Stored items:
- Opening Delimiter -

(** * script.js: the page glue between the ROM selector and the N64 WASM module

    A shallow embedding of [src/script.js].  The page script is a set of
    closures over the page state (the status element, the console, the
    global [Module] object and a handful of page-level functions) that
    run as event-loop tasks.  The embedding follows that shape:

    - page state is a record [World], threaded through a state-and-exception
      monad [M] for the synchronous code;
    - everything that belongs to the WASM module or the page author
      (entry points, filesystem primitives) is an opaque function over an
      opaque module state [St] that either returns or throws;
    - closures handed to timers, to [Module.onRuntimeInitialized] and to
      [await] are defunctionalised, and one [step] function runs one
      event-loop task.

    What is assumed of the surroundings: the page has the elements the
    script looks up (so [setStatus] cannot fail); reading a property has
    no effect of its own; an external function touches nothing of the page
    but the module's private state.  What it throws is not restricted.  *)

From Stdlib Require Import String Ascii List Bool Arith Lia.
From Stdlib.Strings Require Import Byte.
From Stdlib Require Import DecimalString.
Import ListNotations.
Local Open Scope string_scope.

Set Implicit Arguments.

(** ** Strings *)

(** [url.split('/')]: the segments between separators; never empty. *)
Fixpoint split (sep : ascii) (s : string) : list string :=
  match s with
  | EmptyString => [EmptyString]
  | String c rest =>
      if Ascii.eqb c sep then EmptyString :: split sep rest
      else match split sep rest with
           | seg :: segs => String c seg :: segs
           | [] => [String c EmptyString]
           end
  end.

(** [const filename = url.split('/').pop()] (line 98).  [pop] on the
    array [split] returns is its last element; the default is never used
    because [split] has at least one segment. *)
Definition filename_of (url : string) : string :=
  last (split "/"%char url) EmptyString.

(** [a || b] on strings: the empty string is falsy. *)
Definition or_else (a b : string) : string :=
  if (a =? "")%string then b else a.

(** [romSelector.value || 'roms/mario64.z64'] (line 12), evaluated once when
    the script starts. *)
Definition defaultRomPath (initial_value : string) : string :=
  or_else initial_value "roms/mario64.z64".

- Closing Delimiter -

Exercise goal:
Starting at the line that contains "From Stdlib.Strings Require Import Byte.", output every remaining line of the data exactly, and stop after the last one.

Result below:
From Stdlib.Strings Require Import Byte.
From Stdlib Require Import DecimalString.
Import ListNotations.
Local Open Scope string_scope.

Set Implicit Arguments.

(** ** Strings *)

(** [url.split('/')]: the segments between separators; never empty. *)
Fixpoint split (sep : ascii) (s : string) : list string :=
  match s with
  | EmptyString => [EmptyString]
  | String c rest =>
      if Ascii.eqb c sep then EmptyString :: split sep rest
      else match split sep rest with
           | seg :: segs => String c seg :: segs
           | [] => [String c EmptyString]
           end
  end.

(** [const filename = url.split('/').pop()] (line 98).  [pop] on the
    array [split] returns is its last element; the default is never used
    because [split] has at least one segment. *)
Definition filename_of (url : string) : string :=
  last (split "/"%char url) EmptyString.

(** [a || b] on strings: the empty string is falsy. *)
Definition or_else (a b : string) : string :=
  if (a =? "")%string then b else a.

(** [romSelector.value || 'roms/mario64.z64'] (line 12), evaluated once when
    the script starts. *)
Definition defaultRomPath (initial_value : string) : string :=
  or_else initial_value "roms/mario64.z64".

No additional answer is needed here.